The digital clock on the screen read 4:01 A.M. As the seconds flashed past and 4:01 turned to 4:02, a golden retriever appeared at the side of a man in a hoodie. The guy kept his head lowered as if to prevent the camera from capturing his face. He pushed open a door on the left and followed the dog through it.

“Mr. Hoodie just went into your room,” said Chubb Coy. He fast-forwarded the video. “Then he comes out three minutes later, at four-oh-five. There he is. He and the dog leave how they came, by the elevator.”

“Just like I told you,” Bibi said to Mira Hernandez.

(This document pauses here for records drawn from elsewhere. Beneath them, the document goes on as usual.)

(* ===== verification/GoStd.v ===== *)
(** * GoStd: what the modelled packages use of Go and its standard library

    Strings are byte sequences ([string]), byte slices are [list byte], machine
    integers are [N] reduced modulo their width.  The functions follow the packages
    [strings], [path], [path/filepath] (on Unix), [sort], [errors] and [encoding/hex].
    [sort.Slice] and the iteration order of a Go map leave freedom to the
    implementation, so each is a class with its documented contract as laws, and the
    client theorems hold for every lawful instance. *)
From S2P Require Import Prelude.

(** ** Errors and results *)

(** A Go [error]: a value made by [errors.New], compared by identity; a value made by
    [fmt.Errorf] with a [%w] verb, which wraps another; one without; or the value of
    [errors.Join], which wraps several. *)
Inductive error :=
  | ESentinel (name : string)
  | EWrap (msg : list string) (inner : error)
  | EText (msg : list string)
  | EJoin (errs : list error).

#[export] Instance error_eq_dec : EqDecision error.
Proof.
  refine (fix go e1 e2 : {e1 = e2} + {e1 ≠ e2} :=
    match e1, e2 with
    | ESentinel n1, ESentinel n2 => cast_if (decide (n1 = n2))
    | EWrap m1 i1, EWrap m2 i2 => cast_if_and (decide (m1 = m2)) (go i1 i2)
    | EText m1, EText m2 => cast_if (decide (m1 = m2))
    | EJoin l1, EJoin l2 =>
        cast_if ((fix go_list l1 l2 : {l1 = l2} + {l1 ≠ l2} :=
          match l1, l2 with
          | [], [] => left eq_refl
          | x1 :: l1, x2 :: l2 => cast_if_and (go x1 x2) (go_list l1 l2)
          | _, _ => right _
          end) l1 l2)
    | _, _ => right _
    end); clear go; try clear go_list; congruence.
Defined.

(** [errors.Is] *)
Fixpoint errors_is (e target : error) : bool :=
  bool_decide (e = target)
  || match e with
     | EWrap _ inner => errors_is inner target
     | EJoin errs => existsb (λ e, errors_is e target) errs
     | _ => false
     end.

(** [errors.Join] of non-nil errors: nil when there is none *)
Definition errors_join (errs : list error) : option error :=
  match errs with [] => None | _ => Some (EJoin errs) end.

Definition io_EOF : error := ESentinel "EOF".
Definition io_ErrUnexpectedEOF : error := ESentinel "unexpected EOF".
Definition fs_ErrNotExist : error := ESentinel "file does not exist".
Definition ctx_Canceled : error := ESentinel "context canceled".
Definition ctx_DeadlineExceeded : error := ESentinel "context deadline exceeded".

(** A pair [(value, err)] of which exactly one is meaningful. *)
Inductive result (A : Type) :=
  | Ok (a : A)
  | Err (e : error).
Arguments Ok {A} _.
Arguments Err {A} _.

#[export] Instance result_eq_dec `{EqDecision A} : EqDecision (result A).
Proof. solve_decision. Defined.

(** The answers [ctx.Err()] gives, poll after poll. *)
Definition context := nat → option error.
Definition ctx_background : context := λ _, None.

(** ** Strings *)

Definition go_slash : ascii := "/".
Definition go_nul : ascii := "000".

Definition char_str (c : ascii) : string := String c EmptyString.

(** [strings.HasPrefix(s, p)] *)
Definition has_prefix (s p : string) : bool := String.prefix p s.

(** [s[n:]] *)
Fixpoint str_drop (n : nat) (s : string) : string :=
  match n, s with
  | S n', String _ s' => str_drop n' s'
  | _, _ => s
  end.

(** [s[:n]] *)
Fixpoint str_take (n : nat) (s : string) : string :=
  match n, s with
  | S n', String c s' => String c (str_take n' s')
  | _, _ => EmptyString
  end.

(** [strings.TrimPrefix(s, p)] *)
Definition trim_prefix (s p : string) : string :=
  if has_prefix s p then str_drop (String.length p) s else s.

(** [strings.IndexByte(s, c)], [None] for -1 *)
Fixpoint index_byte (s : string) (c : ascii) : option nat :=
  match s with
  | EmptyString => None
  | String a s' => if decide (a = c) then Some 0 else S <$> index_byte s' c
  end.

(** [strings.Split(s, sep)] for a separator of one byte *)
Fixpoint str_split (c : ascii) (s : string) : list string :=
  match s with
  | EmptyString => [EmptyString]
  | String a s' =>
      if decide (a = c) then EmptyString :: str_split c s'
      else match str_split c s' with
           | h :: t => String a h :: t
           | [] => [char_str a]
           end
  end.

(** [strings.Join(l, sep)] *)
Fixpoint str_join (sep : string) (l : list string) : string :=
  match l with
  | [] => EmptyString
  | [x] => x
  | x :: l' => x +:+ sep +:+ str_join sep l'
  end.

(** The encodings in UTF-8 of the code points [unicode.IsSpace] holds of. *)
Definition utf8_spaces : list string :=
  [char_str "009"; char_str "010"; char_str "011"; char_str "012"; char_str "013";
   char_str " "; String "194" (char_str "133"); String "194" (char_str "160");
   String "225" (String "154" (char_str "128"))]
  ++ ((λ c, String "226" (String "128" (char_str c))) <$>
        ["128"; "129"; "130"; "131"; "132"; "133"; "134"; "135"; "136"; "137"; "138";
         "168"; "169"; "175"]%char)
  ++ [String "226" (String "129" (char_str "159"));
      String "227" (String "128" (char_str "128"))].

Fixpoint trim_left_fuel (fuel : nat) (spaces : list string) (s : string) : string :=
  match fuel, List.find (has_prefix s) spaces with
  | S fuel', Some sp => trim_left_fuel fuel' spaces (trim_prefix s sp)
  | _, _ => s
  end.

(** [strings.TrimSpace(s)] *)
Definition trim_space (s : string) : string :=
  let l := trim_left_fuel (String.length s) utf8_spaces s in
  String.rev (trim_left_fuel (String.length l) (String.rev <$> utf8_spaces) (String.rev l)).

(** ** Paths ([path] and, on Unix, [path/filepath]) *)

(** The element loop of [path.Clean]; [stack] holds the kept elements, last first. *)
Definition clean_step (rooted : bool) (stack : list string) (elem : string) : list string :=
  if decide (elem = EmptyString ∨ elem = ".") then stack
  else if decide (elem = "..") then
    match stack with
    | top :: rest => if decide (top = "..") then elem :: stack else rest
    | [] => if rooted then [] else [elem]
    end
  else elem :: stack.

Definition path_clean (p : string) : string :=
  if decide (p = EmptyString) then "."
  else
    let rooted := has_prefix p "/" in
    let s := str_join "/" (reverse (foldl (clean_step rooted) [] (str_split go_slash p))) in
    if rooted then "/" +:+ s
    else if decide (s = EmptyString) then "." else s.

(** [filepath.Split]: the directory with its trailing slash, and the file *)
Fixpoint path_split (p : string) : string * string :=
  match p with
  | EmptyString => (EmptyString, EmptyString)
  | String a p' =>
      let '(d, f) := path_split p' in
      if decide (d = EmptyString)
      then if decide (a = go_slash) then (char_str a, f) else (EmptyString, String a f)
      else (String a d, f)
  end.

(** [filepath.Join] *)
Fixpoint path_join (elems : list string) : string :=
  match elems with
  | [] => EmptyString
  | e :: rest =>
      if decide (e = EmptyString) then path_join rest
      else path_clean (str_join "/" elems)
  end.

(** [filepath.Dir] *)
Definition path_dir (p : string) : string := path_clean (path_split p).1.

Fixpoint strip_trailing_slashes (p : string) : string :=
  match p with
  | EmptyString => EmptyString
  | String a p' =>
      let q := strip_trailing_slashes p' in
      if decide (q = EmptyString ∧ a = go_slash) then EmptyString else String a q
  end.

(** [filepath.Base] *)
Definition path_base (p : string) : string :=
  if decide (p = EmptyString) then "."
  else
    let f := (path_split (strip_trailing_slashes p)).2 in
    if decide (f = EmptyString) then "/" else f.

(** ** Machine integers and bytes *)

Definition u32 (x : N) : N := (x mod 2 ^ 32)%N.
Definition u64 (x : N) : N := (x mod 2 ^ 64)%N.

(** [uint64(b)] for the bytes of a string, in order *)
Definition str_bytes (s : string) : list byte := String.list_byte_of_string s.

(** [string(b)] *)
Definition bytes_str (b : list byte) : string := String.string_of_list_byte b.

#[export] Instance byte_eq_dec : EqDecision byte := Byte.byte_eq_dec.

(** One FNV-1a step, at the width [u] wraps to. *)
Definition fnv_step (u : N → N) (prime h : N) (b : byte) : N :=
  u (N.lxor h (Byte.to_N b) * prime)%N.

(** [hex.EncodeToString] *)
Definition hex_digit (n : N) : ascii :=
  ascii_of_N (if (n <? 10)%N then 48 + n else 87 + n)%N.

Fixpoint hex_encode (b : list byte) : string :=
  match b with
  | [] => EmptyString
  | x :: b' =>
      String (hex_digit (Byte.to_N x / 16)) (String (hex_digit (Byte.to_N x mod 16)) (hex_encode b'))
  end.

(** ** What the language leaves open *)

(** [sort.Slice(l, λ i j, key l[i] < key l[j])]: sorted by the key, not stable. *)
Class GoSort := {
  sort_slice {A : Type} : (A → string) → list A → list A;
  sort_slice_perm {A : Type} (key : A → string) l : sort_slice key l ≡ₚ l;
  sort_slice_sorted {A : Type} (key : A → string) l :
    StronglySorted (key_le key) (sort_slice key l);
}.

(** The order in which [for k, v := range m] visits a map. *)
Class GoRange := {
  map_range `{Countable K} {A : Type} : gmap K A → list (K * A);
  map_range_perm `{Countable K} {A : Type} (m : gmap K A) : map_range m ≡ₚ map_to_list m;
}.

(** The instances the witnesses run with: merge sort, and the order of [map_to_list] or
    its reverse. *)
#[export] Instance goSort_merge : GoSort.
Proof.
  refine {| sort_slice A key l := merge_sort (key_le key) l |}.
  - intros. apply merge_sort_Permutation.
  - intros. apply (StronglySorted_merge_sort _).
Defined.

#[export] Instance goRange_list : GoRange.
Proof. refine {| map_range K EK CK A m := map_to_list m |}. done. Defined.

Definition goRange_rev : GoRange.
Proof.
  refine {| map_range K EK CK A m := reverse (map_to_list m) |}.
  intros. apply reverse_Permutation.
Defined.

(** [sort.Strings]: a total order, so every implementation gives the same slice. *)
Definition sort_strings (l : list string) : list string := merge_sort String.le l.

(** ** Lemmas on sorting and iteration *)

Lemma sort_slice_unique `{GoSort} {A} (key : A → string) (l1 l2 : list A) :
  NoDup (key <$> l1) → l1 ≡ₚ l2 → sort_slice key l1 = sort_slice key l2.
Proof.
  intros Hnd Hp. apply (key_sorted_unique key).
  - intros x y Hx Hy. apply (NoDup_key_inj key l1 Hnd).
    + by rewrite sort_slice_perm in Hx.
    + by rewrite sort_slice_perm in Hy.
  - apply sort_slice_sorted.
  - apply sort_slice_sorted.
  - by rewrite !sort_slice_perm.
Qed.

Lemma elem_of_sort_slice `{GoSort} {A} (key : A → string) (l : list A) x :
  x ∈ sort_slice key l ↔ x ∈ l.
Proof. by rewrite sort_slice_perm. Qed.

Lemma sort_slice_length `{GoSort} {A} (key : A → string) (l : list A) :
  length (sort_slice key l) = length l.
Proof. by rewrite sort_slice_perm. Qed.

Lemma sort_slice_NoDup_key `{GoSort} {A} (key : A → string) (l : list A) :
  NoDup (key <$> l) → NoDup (key <$> sort_slice key l).
Proof. by rewrite sort_slice_perm. Qed.

Lemma elem_of_map_range `{GoRange} `{Countable K} {A} (m : gmap K A) k x :
  (k, x) ∈ map_range m ↔ m !! k = Some x.
Proof. by rewrite map_range_perm, elem_of_map_to_list. Qed.

Lemma map_range_NoDup `{GoRange} `{Countable K} {A} (m : gmap K A) : NoDup (map_range m).
Proof. rewrite map_range_perm. apply NoDup_map_to_list. Qed.

Lemma map_range_NoDup_keys `{GoRange} `{Countable K} {A} (m : gmap K A) : NoDup (fst <$> map_range m).
Proof. rewrite map_range_perm. apply NoDup_fst_map_to_list. Qed.

Lemma map_range_length `{GoRange} `{Countable K} {A} (m : gmap K A) : length (map_range m) = size m.
Proof. by rewrite map_range_perm, length_map_to_list. Qed.

Lemma sort_strings_perm l : sort_strings l ≡ₚ l.
Proof. apply merge_sort_Permutation. Qed.

Lemma sort_strings_sorted l : StronglySorted String.le (sort_strings l).
Proof. apply (StronglySorted_merge_sort _). Qed.

(** ** Lemmas on strings *)

Lemma str_app_nil_r (s : string) : s +:+ EmptyString = s.
Proof. induction s as [|a s IH]; [done |]. change (String a (s +:+ EmptyString) = String a s). by rewrite IH. Qed.

Lemma str_app_assoc (s1 s2 s3 : string) : (s1 +:+ s2) +:+ s3 = s1 +:+ s2 +:+ s3.
Proof.
  induction s1 as [|a s1 IH]; [done |].
  change (String a ((s1 +:+ s2) +:+ s3) = String a (s1 +:+ s2 +:+ s3)). by rewrite IH.
Qed.

Lemma str_length_app (s1 s2 : string) :
  String.length (s1 +:+ s2) = String.length s1 + String.length s2.
Proof.
  induction s1 as [|a s1 IH]; [done |].
  change (S (String.length (s1 +:+ s2)) = S (String.length s1 + String.length s2)).
  by rewrite IH.
Qed.

(** The bytes of a string that is a [char] are the ones of the code. *)
Definition char_in (c : ascii) (s : string) : Prop := c ∈ String.list_ascii_of_string s.

#[export] Instance char_in_dec c s : Decision (char_in c s).
Proof. unfold char_in. apply _. Defined.

Lemma char_in_cons c a s : char_in c (String a s) ↔ c = a ∨ char_in c s.
Proof. unfold char_in. simpl. by rewrite elem_of_cons. Qed.

Lemma char_in_nil c : ¬ char_in c EmptyString.
Proof. unfold char_in. simpl. apply not_elem_of_nil. Qed.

The nurse shook her head. “Wait.”

Turning away from the laptop, face-to-face with Bibi, Mr. Coy said, “Here’s the problem. At that time of night, we’re locked up except for the main lobby entrance and through the ER receiving area. There’s no video of that guy or his dog using one of those, either coming or going.”

“Some other door that was supposed to be locked must have been open,” Bibi suggested.

“Not a chance. We run a tight operation. Here’s another thing—it so happens the camera in the elevator he used goes on the blink at three-fifty, ten minutes before he sashays on scene, so there’s no video of him and the dog in the elevator, either coming up or going down. The camera in the ground-floor elevator alcove is working, but it never shows Mr. Hoodie either boarding the cab or getting out of it later.”